Directions for this task:
From the records below, set down exactly the lines starting with the line that contains "else broadcast_data w)." and going on through the line that contains "destruct (law_broadcast s". Nothing else is wanted.
Exercise inputs: Begin
(* ===== verification/BroadcastProps.v ===== *)
(** * Correctness of broadcasts

    A broadcast of the program reaches every active websocket of the thread, and
    the program is told once that its buffer is no longer needed, after the last
    connection is done with it. *)

From S2P Require Import Prelude Bytes Utility CString WsFrame Cache ServerBase NonTls TcpServer WebBase WebSockets Http Callbacks WsProps.
From Stdlib Require Import ZArith Lia.
From stdpp Require Import base gmap strings list fin_maps sets.

#[local] Open Scope Z_scope.

(** ** Specification *)

(** The message that reports item [i] of a broadcast [m]. *)
Definition finished_msg (m : message_post_data) : message_post_data :=
  {| mp_type := broadcast_finished; mp_buff_ptr := mp_buff_ptr m; mp_length := mp_length m;
     mp_item_idx := mp_item_idx m; mp_additional_info := to_u64 (-1) |}.

(** The broadcast [m] has [n] uses left. *)
Definition uses_left (w : web_server) (m : message_post_data) (n : Z) : Prop :=
  vget (broadcast_data w) (mp_item_idx m) =
    Ok {| bd_buff_ptr := mp_buff_ptr m; bd_data_len := mp_length m; bd_uses := n |}.

(** The entries of [broadcast_data] for other items stay. *)
Definition only_item (m : message_post_data) (w w' : web_server) : Prop :=
  web_sockets w' = web_sockets w ∧
  ∀ i x, i ≠ mp_item_idx m → vget (broadcast_data w) i = Ok x → vget (broadcast_data w') i = Ok x.

(** The program's queue and its eventfd after [k] reports [l]. *)
Definition reported (l : list message_post_data) (w w' : web_server) : Prop :=
  to_program_queue (web_queues w') = to_program_queue (web_queues w) ++ l ∧
  central_eventfd (web_queues w') = central_eventfd (web_queues w) + len l.

(** * Lemmas *)

Section Lemmas.
Context {X : Type} `{!ServerType X, !TcpServer X, !TcpServerLaws X}.
Implicit Types (s : server_base X) (w : web_server) (m : message_post_data).

Lemma post_run ty p l i a w :
  tcp_server_set w = true →
  ∃ w', post_message_to_program ty p l i a w = Ok (tt, w') ∧
    reported [{| mp_type := ty; mp_buff_ptr := p; mp_length := l; mp_item_idx := i;
                 mp_additional_info := a |}] w w' ∧
    tcp_server_set w' = true ∧ broadcast_data w' = broadcast_data w ∧ web_sockets w' = web_sockets w ∧
    to_server_queue (web_queues w') = to_server_queue (web_queues w).
Proof.
  intros Hw. unfold post_message_to_program. rewrite (M_bind_run _ _ w w w) by done. rewrite Hw. simpl.
  eexists. split; [done|]. split_and!; [|done..]. by split.
Qed.

(** One connection is done: the last one reports. *)
Lemma broadcast_done_run m n s w :
  tcp_server_set w = true → 0 ≤ mp_item_idx m → 1 ≤ n < 2 ^ 64 → uses_left w m n →
  ∃ w', broadcast_done (mp_item_idx m) (s, w) = Ok (tt, (s, w')) ∧ uses_left w' m (n - 1) ∧
    reported (if n =? 1 then [finished_msg m] else []) w w' ∧ tcp_server_set w' = true ∧
    only_item m w w' ∧ to_server_queue (web_queues w') = to_server_queue (web_queues w).
Proof.
  intros Hw Hi Hn Hu. pose proof (vget_range _ _ _ Hu) as Hr. unfold broadcast_done.
  rewrite (proj2 (Z.eqb_neq _ _)) by lia. simpl. unfold on_web.
  rewrite (M_bind_run _ _ w w w) by done. rewrite (vupd_is_Ok _ _ _ _ Hu). simpl.
  set (it := {| bd_buff_ptr := mp_buff_ptr m; bd_data_len := mp_length m; bd_uses := to_u64 (n - 1) |}).
  set (l := <[Z.to_nat (mp_item_idx m) := it]> (broadcast_data w)).
  rewrite (M_bind_run _ _ w l w) by done.
  set (w1 := set_broadcast_data l w). rewrite (M_bind_run _ _ w tt w1) by done.
  assert (vget l (mp_item_idx m) = Ok it) as Hv by by apply vget_insert_eq.
  rewrite (M_bind_run _ _ w1 it w1) by (unfold mlift; by rewrite Hv).
  assert (∀ i x, i ≠ mp_item_idx m → vget (broadcast_data w) i = Ok x → vget l i = Ok x) as Hother.
  { intros i x Hne Hx. unfold l. by rewrite vget_insert_ne by (done || lia). }
  assert (bd_uses it = n - 1) as Eu by (simpl; rewrite to_u64_small; lia).
  assert (it = {| bd_buff_ptr := mp_buff_ptr m; bd_data_len := mp_length m; bd_uses := n - 1 |}) as Eit
    by (rewrite <-Eu; done).
  rewrite Eu. destruct (Z.eqb_spec n 1) as [->|Hn1].
  - change (1 - 1 =? 0) with true. unfold mwhen. cbv iota.
    destruct (post_run broadcast_finished (bd_buff_ptr it) (bd_data_len it) (mp_item_idx m) (to_u64 (-1)) w1 Hw)
      as (w2 & E & Hrep & Hw2 & Hb & Hs & Hq). rewrite E. exists w2. split_and!; [done| |done|done| |by rewrite Hq].
    + unfold uses_left. rewrite Hb. simpl. by rewrite Hv, Eit.
    + split; [done|]. rewrite Hb. exact Hother.
  - rewrite (proj2 (Z.eqb_neq (n - 1) 0)) by lia. simpl. exists w1. split_and!; [done| | |done|by split|done].
    + unfold uses_left. simpl. by rewrite Hv, Eit.
    + split; simpl; [by rewrite app_nil_r|unfold len; simpl; lia].
Qed.

Lemma broadcast_done_many m (k : nat) : ∀ n s w,
  tcp_server_set w = true → 0 ≤ mp_item_idx m → Z.of_nat k ≤ n < 2 ^ 64 → 1 ≤ n → uses_left w m n →
  ∃ w', mfor (replicate k (mp_item_idx m)) broadcast_done (s, w) = Ok (tt, (s, w')) ∧
    reported (if n =? Z.of_nat k then [finished_msg m] else []) w w'.
Proof.
  induction k as [|k IH]; intros n s w Hw Hi Hkn Hn Hu.
  { exists w. rewrite (proj2 (Z.eqb_neq _ _)) by lia. split; [done|].
    split; [by rewrite app_nil_r|unfold len; simpl; lia]. }
  destruct (broadcast_done_run m n s w Hw Hi) as (w1 & E1 & Hu1 & [Hq1 He1] & Hw1 & _ & _); [lia|done|].
  simpl. rewrite (M_bind_run _ _ _ _ _ E1). destruct (Z.eqb_spec n 1) as [->|Hn1].
  - assert (k = 0)%nat as -> by lia. exists w1. done.
  - destruct (IH (n - 1) s w1 Hw1 Hi) as (w2 & E2 & Hq2 & He2); [lia|lia|done|].
    exists w2. split; [done|]. assert ((n =? Z.of_nat (S k)) = (n - 1 =? Z.of_nat k)) as ->
      by (destruct (Z.eqb_spec n (Z.of_nat (S k))), (Z.eqb_spec (n - 1) (Z.of_nat k)); (done || lia)).
    rewrite app_nil_r in Hq1. split; [by rewrite Hq2, Hq1|rewrite He2, He1; unfold len; simpl; lia].
Qed.

(** The buffer is resized so that the item has a place. *)
Lemma resize_items l i :
  0 ≤ i < 2 ^ 63 →
  i < len (if len l <=? to_u64 i then vresize no_broadcast l (i + 1) else l).
Proof.
  intros Hi. rewrite to_u64_small by lia. destruct (Z.leb_spec (len l) i); [|done].
  rewrite vresize_len by lia. lia.
Qed.

Lemma vresize_keeps {A} (d : A) l n i x : len l ≤ n → vget l i = Ok x → vget (vresize d l n) i = Ok x.
Proof.
  intros Hn Hx. rewrite vresize_grow by done. rewrite vget_app_l; [done|]. apply vget_range in Hx. lia.
Qed.

(** What [event_cb] does with the message [m] at the head of the queue. *)
Record taken_up e m rest s w s' w' : Prop := {
  tk_queued : queued_for (env_iter e (active_websocket_connections_client_idxs (web_sockets w)))
                (QPtr (mp_buff_ptr m) (mp_length m) (mp_item_idx m)) s s';
  tk_ready : tcp_server_set w' = true;
  tk_item : only_item m w w';
  tk_queue : to_server_queue (web_queues w') = rest;
  tk_uses : 0 < Z.of_nat (size (active_websocket_connections_client_idxs (web_sockets w))) →
    uses_left w' m (Z.of_nat (size (active_websocket_connections_client_idxs (web_sockets w))));
  tk_report : reported
    (if Z.of_nat (size (active_websocket_connections_client_idxs (web_sockets w))) =? 0
     then [finished_msg m] else []) w w'
}.

Lemma resized_item m l w :
  0 ≤ mp_item_idx m < 2 ^ 63 →
  l = (if len (broadcast_data w) <=? to_u64 (mp_item_idx m)
       then vresize no_broadcast (broadcast_data w) (mp_item_idx m + 1) else broadcast_data w) →
  mp_item_idx m < len l ∧ ∀ i x, vget (broadcast_data w) i = Ok x → vget l i = Ok x.
Proof.
  intros Hi ->. split; [by apply resize_items|]. intros i x Hx. rewrite to_u64_small by lia.
  destruct (Z.leb_spec (len (broadcast_data w)) (mp_item_idx m)); [|done].
  apply vresize_keeps; [lia|done].
Qed.

(** The active websockets of the thread are connections of its server. *)
Definition sockets_served s w : Prop :=
  let A := active_websocket_connections_client_idxs (web_sockets w) in
  A ⊆ active_connections s ∧ (∀ i, i ∈ A → 0 ≤ i < 2 ^ 31) ∧ Z.of_nat (size A) < 2 ^ 31.

Lemma event_cb_run e s w m rest :
  IterOrder (env_iter e) → tcp_inv s → tcp_server_set w = true → sockets_served s w →
  to_server_queue (web_queues w) = m :: rest → 0 ≤ mp_item_idx m < 2 ^ 31 - 1 → mp_buff_ptr m ≠ PNull →
  ∃ s' w', event_cb e (s, w) = Ok (tt, (s', w')) ∧ tcp_inv s' ∧ taken_up e m rest s w s' w'.
Proof.
  intros Hiter Hs Hw (HA & Hrange & Hn) Hq Hi Hp.
  set (A := active_websocket_connections_client_idxs (web_sockets w)) in *.
  set (n := Z.of_nat (size A)) in *. unfold event_cb.
  set (w1 := set_web_queues {| to_server_queue := rest; to_program_queue := to_program_queue (web_queues w);
                               central_eventfd := central_eventfd (web_queues w) |} w).
  rewrite (on_web_bind _ _ _ _ m w1).
  2: { unfold get_from_to_server_queue. rewrite (M_bind_run _ _ w w w) by done. cbv zeta. by rewrite Hq. }
  set (l := if len (broadcast_data w) <=? to_u64 (mp_item_idx m)
    then vresize no_broadcast (broadcast_data w) (mp_item_idx m + 1) else broadcast_data w).
  set (w2 := set_broadcast_data l w1). rewrite (on_web_bind _ _ _ _ tt w2).
  2: { unfold mmodify, w2, l. change (broadcast_data w1) with (broadcast_data w). by destruct (_ <=? _). }
  rewrite (on_web_bind _ _ _ _ w2 w2) by done.
  change (active_websocket_connections_client_idxs (web_sockets w2)) with A. fold n. cbv zeta.
  destruct (resized_item m l w) as [Hl Hkeep]; [lia|done|]. destruct (Z.ltb_spec 0 n) as [Hpos|Hzero].
  - set (it := {| bd_buff_ptr := mp_buff_ptr m; bd_data_len := mp_length m; bd_uses := n |}).
    set (l' := <[Z.to_nat (mp_item_idx m) := it]> l). rewrite (on_web_bind _ _ _ _ l' w2).
    2: { apply mlift_Ok. split; [|done]. apply vset_is_Ok. simpl. lia. }
    rewrite (on_web_bind _ _ _ _ tt (set_broadcast_data l' w2)) by done.
    destruct (law_broadcast s (env_iter e A) (to_i32 n) (mp_buff_ptr m) (mp_length m) (mp_item_idx m) Hs)
      as (s' & E & Hs' & Hqf).
    { apply Forall_forall. intros i Hin. apply (iter_elem (env_iter e)) in Hin. split; [set_solver|].
      apply to_i32_small. specialize (Hrange i Hin). lia. }
    { by apply iter_NoDup. }
    { rewrite to_i32_small; lia. }
    { done. }
    exists s', (set_broadcast_data l' w2). rewrite to_i32_small in Hqf by lia.
    split_and!; [by apply on_tcp_run|done|]. split; [exact Hqf|done| |done| |].
    + split; [done|]. intros i x Hne Hx. simpl. unfold l'.
      rewrite vget_insert_ne by (done || lia). by apply Hkeep.
    + intros _. apply vget_insert_eq. lia.
    + fold A. fold n. rewrite (proj2 (Z.eqb_neq _ _)) by lia.
      split; simpl; [by rewrite app_nil_r|unfold len; simpl; lia].
  - assert (A = ∅) as HA0 by (apply leibniz_equiv, size_empty_inv; lia).
    assert (n = 0) as En by lia.
    destruct (post_run broadcast_finished (mp_buff_ptr m) (mp_length m) (mp_item_idx m) (to_u64 (-1)) w2 Hw)
      as (w3 & E & Hrep & Hw3 & Hb & Hk & Hsq).
    exists s, w3. split_and!; [by apply on_web_run|done|]. split; [|done| |by rewrite Hsq| |].
    + split; [done|]. intros j. rewrite decide_False, app_nil_r; [done|].
      fold A. rewrite (iter_elem (env_iter e)), HA0. set_solver.
    + split; [by rewrite Hk|]. intros i x _ Hx. rewrite Hb. by apply Hkeep.
    + fold A. fold n. lia.
    + fold A. fold n. by rewrite En.
Qed.

End Lemmas.

(** * Properties *)


(** A thread with one active websocket and a broadcast posted. *)
Definition demo_post : message_post_data :=
  {| mp_type := websocket_broadcast; mp_buff_ptr := PStoreItem 2; mp_length := 6; mp_item_idx := 2;
     mp_additional_info := to_u64 (-1) |}.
Exercise inputs: End
Answer to this problem:
    then vresize no_broadcast (broadcast_data w) (mp_item_idx m + 1) else broadcast_data w).
  set (w2 := set_broadcast_data l w1). rewrite (on_web_bind _ _ _ _ tt w2).
  2: { unfold mmodify, w2, l. change (broadcast_data w1) with (broadcast_data w). by destruct (_ <=? _). }
  rewrite (on_web_bind _ _ _ _ w2 w2) by done.
  change (active_websocket_connections_client_idxs (web_sockets w2)) with A. fold n. cbv zeta.
  destruct (resized_item m l w) as [Hl Hkeep]; [lia|done|]. destruct (Z.ltb_spec 0 n) as [Hpos|Hzero].
  - set (it := {| bd_buff_ptr := mp_buff_ptr m; bd_data_len := mp_length m; bd_uses := n |}).
    set (l' := <[Z.to_nat (mp_item_idx m) := it]> l). rewrite (on_web_bind _ _ _ _ l' w2).
    2: { apply mlift_Ok. split; [|done]. apply vset_is_Ok. simpl. lia. }
    rewrite (on_web_bind _ _ _ _ tt (set_broadcast_data l' w2)) by done.
    destruct (law_broadcast s (env_iter e A) (to_i32 n) (mp_buff_ptr m) (mp_length m) (mp_item_idx m) Hs)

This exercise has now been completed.